* Supplied records *
◆ ◆ ◆

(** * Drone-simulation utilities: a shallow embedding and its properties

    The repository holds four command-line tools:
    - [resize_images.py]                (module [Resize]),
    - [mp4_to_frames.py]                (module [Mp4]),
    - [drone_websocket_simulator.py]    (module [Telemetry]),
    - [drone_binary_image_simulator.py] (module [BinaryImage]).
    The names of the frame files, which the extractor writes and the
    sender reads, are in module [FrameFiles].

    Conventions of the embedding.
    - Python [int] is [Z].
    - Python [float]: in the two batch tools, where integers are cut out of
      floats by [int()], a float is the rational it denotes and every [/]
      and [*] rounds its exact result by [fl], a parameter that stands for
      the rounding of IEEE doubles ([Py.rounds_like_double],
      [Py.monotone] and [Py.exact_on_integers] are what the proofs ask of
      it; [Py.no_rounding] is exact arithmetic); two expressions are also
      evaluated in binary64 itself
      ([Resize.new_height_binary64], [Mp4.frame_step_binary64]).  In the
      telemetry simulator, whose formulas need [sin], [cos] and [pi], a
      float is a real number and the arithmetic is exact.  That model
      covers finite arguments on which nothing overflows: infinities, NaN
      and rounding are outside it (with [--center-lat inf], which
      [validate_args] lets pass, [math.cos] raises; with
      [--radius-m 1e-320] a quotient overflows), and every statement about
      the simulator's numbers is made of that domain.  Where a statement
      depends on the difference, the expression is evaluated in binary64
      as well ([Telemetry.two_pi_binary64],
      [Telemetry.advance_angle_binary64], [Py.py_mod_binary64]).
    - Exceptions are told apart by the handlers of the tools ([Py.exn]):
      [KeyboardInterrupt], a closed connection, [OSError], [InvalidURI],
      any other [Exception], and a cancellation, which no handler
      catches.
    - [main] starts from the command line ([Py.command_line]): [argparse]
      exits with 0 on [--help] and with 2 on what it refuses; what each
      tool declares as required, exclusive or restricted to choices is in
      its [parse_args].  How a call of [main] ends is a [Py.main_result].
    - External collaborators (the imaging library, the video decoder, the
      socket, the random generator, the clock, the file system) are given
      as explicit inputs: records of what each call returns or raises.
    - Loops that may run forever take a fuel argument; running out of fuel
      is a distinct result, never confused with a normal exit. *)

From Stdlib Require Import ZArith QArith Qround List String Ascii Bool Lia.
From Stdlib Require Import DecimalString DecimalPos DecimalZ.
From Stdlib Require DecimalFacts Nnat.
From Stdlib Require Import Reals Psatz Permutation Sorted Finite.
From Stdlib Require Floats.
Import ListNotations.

◆ ◆ ◆

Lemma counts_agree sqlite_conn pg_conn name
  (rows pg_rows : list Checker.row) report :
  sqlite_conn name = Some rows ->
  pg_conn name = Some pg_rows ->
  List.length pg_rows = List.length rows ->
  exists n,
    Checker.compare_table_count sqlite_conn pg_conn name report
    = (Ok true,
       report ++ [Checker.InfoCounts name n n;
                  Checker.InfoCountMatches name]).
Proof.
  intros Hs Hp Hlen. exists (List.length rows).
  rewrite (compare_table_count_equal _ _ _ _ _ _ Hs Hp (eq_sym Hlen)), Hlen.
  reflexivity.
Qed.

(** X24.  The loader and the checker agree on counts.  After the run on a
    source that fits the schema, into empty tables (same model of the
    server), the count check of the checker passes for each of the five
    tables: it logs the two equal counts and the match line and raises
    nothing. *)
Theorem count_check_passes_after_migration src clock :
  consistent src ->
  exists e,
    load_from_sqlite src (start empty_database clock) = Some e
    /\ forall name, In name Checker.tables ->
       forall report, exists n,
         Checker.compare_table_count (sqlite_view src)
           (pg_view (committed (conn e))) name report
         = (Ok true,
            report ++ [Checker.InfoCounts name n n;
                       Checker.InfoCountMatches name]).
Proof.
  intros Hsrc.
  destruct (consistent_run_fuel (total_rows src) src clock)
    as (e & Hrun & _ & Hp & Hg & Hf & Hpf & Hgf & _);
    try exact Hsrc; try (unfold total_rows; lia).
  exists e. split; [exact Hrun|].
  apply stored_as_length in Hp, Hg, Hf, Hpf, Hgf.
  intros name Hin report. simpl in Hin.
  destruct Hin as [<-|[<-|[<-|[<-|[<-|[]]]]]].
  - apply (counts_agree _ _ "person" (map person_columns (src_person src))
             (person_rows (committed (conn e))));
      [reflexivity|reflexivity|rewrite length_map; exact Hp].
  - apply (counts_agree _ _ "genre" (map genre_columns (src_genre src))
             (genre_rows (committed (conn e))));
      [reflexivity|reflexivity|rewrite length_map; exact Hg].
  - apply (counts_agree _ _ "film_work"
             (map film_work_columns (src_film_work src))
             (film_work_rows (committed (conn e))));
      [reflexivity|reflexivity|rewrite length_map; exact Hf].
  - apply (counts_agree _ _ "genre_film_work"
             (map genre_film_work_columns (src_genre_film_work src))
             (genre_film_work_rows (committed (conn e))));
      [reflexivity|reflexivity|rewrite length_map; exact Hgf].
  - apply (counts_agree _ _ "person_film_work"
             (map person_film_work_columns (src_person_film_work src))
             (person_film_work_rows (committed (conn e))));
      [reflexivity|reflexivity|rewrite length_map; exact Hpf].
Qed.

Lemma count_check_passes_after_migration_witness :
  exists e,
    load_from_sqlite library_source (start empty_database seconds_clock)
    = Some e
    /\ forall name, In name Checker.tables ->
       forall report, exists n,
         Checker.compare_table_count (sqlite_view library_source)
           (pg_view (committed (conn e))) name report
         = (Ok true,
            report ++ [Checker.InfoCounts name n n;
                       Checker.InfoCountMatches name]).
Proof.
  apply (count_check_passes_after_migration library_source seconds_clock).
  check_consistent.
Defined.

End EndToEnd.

◆ ◆ ◆

* Task directions *
Across the material, report every line that has the word "tables".

* Exercise result *
    source that fits the schema, into empty tables (same model of the
    tables: it logs the two equal counts and the match line and raises
    /\ forall name, In name Checker.tables ->
    /\ forall name, In name Checker.tables ->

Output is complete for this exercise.